What is needed » Go through the records below and report each line with "shell" in it.

Provided information »

(* ===== verification/Prelude.v ===== *)
(** * Verification of nutanix-vma

    nutanix-vma is a Kubernetes operator, written in Go, that migrates virtual machines from
    Nutanix AHV (reached through Prism Central) to KubeVirt. This library models its logic
    and proves what makes it correct.

    ** The program and this library

    Three reconcilers under src/internal/controller drive everything; they call the packages
    builder, transfer and validation, the Nutanix client (src/internal/nutanix) and the
    Kubernetes API server.

    - NutanixProvider: connection and inventory (provider_controller.go) - ProviderController.v.
    - MigrationPlan: validation of the VMs of a plan (plan_controller.go) - PlanController.v -
      with the rules of internal/validation/validator.go - Validation.v.
    - Migration: the phase pipeline (migration_controller.go, hook_runner.go). The phase orders,
      the data handlers exchange and the table of successors that the life cycle promises are in Pipeline.v; the hook jobs in
      Hooks.v; the handlers of cold and warm phases in ColdPhases.v and WarmPhases.v; the loop
      that advances one VM, the scheduler, cancellation, the overall status and Reconcile in
      Migration.v. Disk helpers of the same Go file are in Disks.v.
    - internal/builder: names (sanitize.go) - Sanitize.v; the KubeVirt VM (vm.go) - Builder.v.
    - internal/transfer: DataVolumes, credentials, the delta pod and the shell script it runs
      (datavolume.go, manager.go, delta.go) - Transfer.v.
    - api/v1alpha1 and internal/nutanix/types.go: the records of ApiTypes.v and NutanixTypes.v,
      with the source's fields; objects of other APIs have the fields the source uses.
    - internal/nutanix, the HTTP client behind NutanixClient: configuration, requests with
      retries and the decoding of responses (client.go, auth.go) - Client.v; the operations,
      with paging, task polling and the token cache (vm.go, image.go, snapshot.go, tasks.go,
      cbt.go, network.go, storage.go, cluster.go) - ClientOps.v. HttpTypes.v has what it uses of
      net/http; JsonText.v the JSON grammar as encoding/json reads and writes it; Codec.v how
      that fills and prints structs by their tags; NutanixCodec.v the codec of each type.
    - cmd/kubectl-vma, the kubectl plugin: the commands inventory, plan, migrate, status and
      cancel with the text they print - Plugin.v, over text/tabwriter and RFC 3339 times in
      Tabwriter.v.
    - Composition.v: the environment of the controllers in which the calls of NutanixClient are
      served by the client of ClientOps.v over HTTP.
    - pkg/mock and cmd/mock-nutanix, the mock Prism server: its store, routes, handlers, tasks and
      fixtures - MockServer.v (Module Mock), over the server side of net/http in HttpServer.v.
      MockClient.v runs each operation of the client against it; MockComposition.v runs the
      migration over both.
    - api/v1alpha1/zz_generated.deepcopy.go: every deep copy - DeepCopy.v, over the heap of
      pointers, slices and maps of Heap.v.
    - internal/observability/metrics.go: the collectors and what the updates of the controllers add
      up to - Observability.v.
    - config/rbac/role.yaml and the kubebuilder markers of the three controllers - Permissions.v.
    - cmd/main.go: flags, server options, the registration of the controllers and the steps of
      main - Operator.v.

    This file holds notations, tactics, Go's errors and general lemmas; GoLib.v what the source
    uses of the language and its standard library: 64-bit integers with wrap-around, slices with
    panics, strings, strconv and fmt conversions, time.ParseDuration with the float64 arithmetic
    of Duration.Seconds, Duration.String, UTF-8, JSON string encoding. Samples.v has concrete data
    for runs.

    ** Effects

    Env.v models the outside as a signature of calls (Prism, the API server, the clock, events
    and metrics, and below Prism's interface the HTTP round trips, pauses and timers) and an
    environment that may answer anything and change in any way at each call; a Go function is a
    program in the monad M, which gives the trace of its calls with their answers, the new world,
    and a result, a panic or exhausted fuel. A theorem over every Env
    holds whatever Prism, the API server and other actors do. [spec], [total] and [partial]
    are its program logic. The status a handler mutates through a pointer is passed and
    returned. Library functions of the API machinery (SetStatusCondition, the finalizer
    helpers) and the iteration order of Go maps are class parameters with their documented
    laws. The client's [Platform] class has what it only passes on: whether a PEM text parses,
    the texts of decoding errors, and an out-of-range float conversion. A request body is a
    reader shared by all attempts, so a reply says how much of it was read. The token cache of
    a client is passed and returned.

    ** What the theorems show

    - Resources.v: the interface [PhaseHandler] of a phase handler to the loop that runs it, and
      that every handler implements it; exact behaviour of the loops over disks.
    - PhaseProperties.v: exporting resumes where it stopped; importing completes only when every
      DataVolume it recorded succeeded, each made for its image; the cleanup after a failure asks
      for what is recorded, no more, no less, and for no secret.
    - Lifecycle.v: [advanceSingleVM] refines the life cycle, in which a phase is left only when its
      handler reported completion; it terminates for cold plans, and over a VM's whole history,
      of reconciles whose status was stored or not, requests the deletion of every image and
      recovery point it created and recorded, and of no other. What a reconcile created whose status
      could not be stored is never deleted; and advancing spins when the plan's type is changed
      under it. The history keeps one plan type.
    - Footprint.v, Reconciler.v: what advancing may write; MaxInFlight; exact cancellation and
      overall status; what one reconcile does to the Migration it read: the status it sends, whether
      that is stored, and the requeue; the states it cannot leave.
    - WarmProperties.v: Precopy ends at the cutover; the changed-region query is complete; a round
      in progress at the cutover is reused; an added disk panics.
    - Termination.v: when every VM is in a phase of the plan's order, a reconcile of a cold plan
      returns, one of a warm plan ends when Prism's paging moves forward, and the statuses sent
      keep the VMs in the order.
    - JsonText.v, Codec.v, NutanixCodec.v: parsing inverts printing and has fuel enough; whatever is
      parsed is well formed; the class [CodecLaw] of a codec, proved for every type: decoding
      inverts encoding, and what is decoded is of its Go type.
    - ClientProperties.v, ClientTheorems.v: what a request may send, how often, and what it
      returns; listings are complete and end when the server honours paging, and never end when
      it sends short pages; task polling ends and is sound; a created identifier comes from the
      task of the very request, whose body holds the arguments; which token a query sends, and that
      a refreshed token serves one page only.
    - MockServer.v: on which requests the mock panics, and on no others. MockClient.v,
      MockComposition.v: requests keep the store well formed; the client over the mock
      refines an abstract inventory, all nineteen methods, errors included; so a migration run over
      HTTP, with other actors in between, leaves no image or recovery point behind but those of
      reconciles whose status was not stored; and the changed regions of a disk arrive whole.
    - DeepCopy.v: a deep copy stands for the same value and shares no memory with the original,
      by the class [Copies] that each copy function of Heap.v and DeepCopy.v satisfies.
    - Permissions.v: the role is what the markers say, and which calls of the reconcilers, as the
      manager's cached client sends them, it does not allow: the reads of eight kinds; a plan with a
      Multus network never validates. Observability.v: the gauge of active migrations follows the
      phases sent, with two exceptions. Operator.v: the manager is started
      only when all controllers are registered.
    - Composition.v: a provider's stored VM count is the number of VMs that Prism serves over
      HTTP. Plugin.v: what the commands write and print; the inventory table is aligned
      (Tabwriter.v) and counts the disks that the controller would migrate.
    - Hooks.v: when a hook phase completes, and how often a hook runs.
    - Validation.v, PlanController.v, ProviderController.v, Sanitize.v, Disks.v,
      Builder.v, Transfer.v: their own properties, each stated at its end.

    ** Bounds

    Four loops of the source have no bound of their own. Advancing one VM takes fuel: 14 units
    suffice for the phases of either order (Lifecycle.cold_advance_terminates,
    Termination.reconcile_never_spins), and no amount does for a phase outside the plan's order
    (Lifecycle.plan_type_change_diverges). A changed-region query takes
    fuel: one unit per byte and one more suffice when the server's pages move forward
    (WarmProperties.cbt_query_complete). A listing takes fuel: one unit per 500 entities and one
    more suffice when the server honours paging (ClientTheorems.list_vms_complete), and no amount
    does when it sends short pages (ClientTheorems.short_pages_spin). Polling a task takes fuel:
    902 units suffice for its 30 minutes when timers do not fire early
    (ClientTheorems.poll_task_correct); against the mock, whose tasks are done at the second look,
    2 units do, listings need fewer than 500 entities per unit, and a changed-region query one unit
    per page of 3 regions (MockComposition.sound, MockComposition.disk_regions_arrive). Name collisions are resolved within one try per existing
    name and one more (Sanitize.sanitize_correct). The JSON parser's fuel, twice the length of its
    input and one, is enough for every input (JsonText.parse_fuel). All other loops recurse on
    their list.

    ** Not modelled

    Log output and the phase durations that are only logged. The libraries behind the program: the
    controller-runtime manager with its queues and caches, cobra, the loading of a kubeconfig,
    Prometheus' exposition, TLS and the listening on ports. Concurrency: the locks of the client's
    token cache and of the mock's store are taken as held for each operation, and the reconciles of
    one controller run one after the other. DeepCopyInto of the metadata types of the API machinery
    is a class parameter (DeepCopy.MetaCopies), since it is not part of this repository; a
    metav1.Time is opaque there. The delta pod's shell script is a text; how its loop reads the regions
    is translated by hand (Transfer.scriptReads). The files
    under config/ other than the role, and the test code. *)

From Stdlib Require Export ZArith Lia Ascii.
From stdpp Require Export base list strings gmap.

Result »
    - internal/transfer: DataVolumes, credentials, the delta pod and the shell script it runs
    metav1.Time is opaque there. The delta pod's shell script is a text; how its loop reads the regions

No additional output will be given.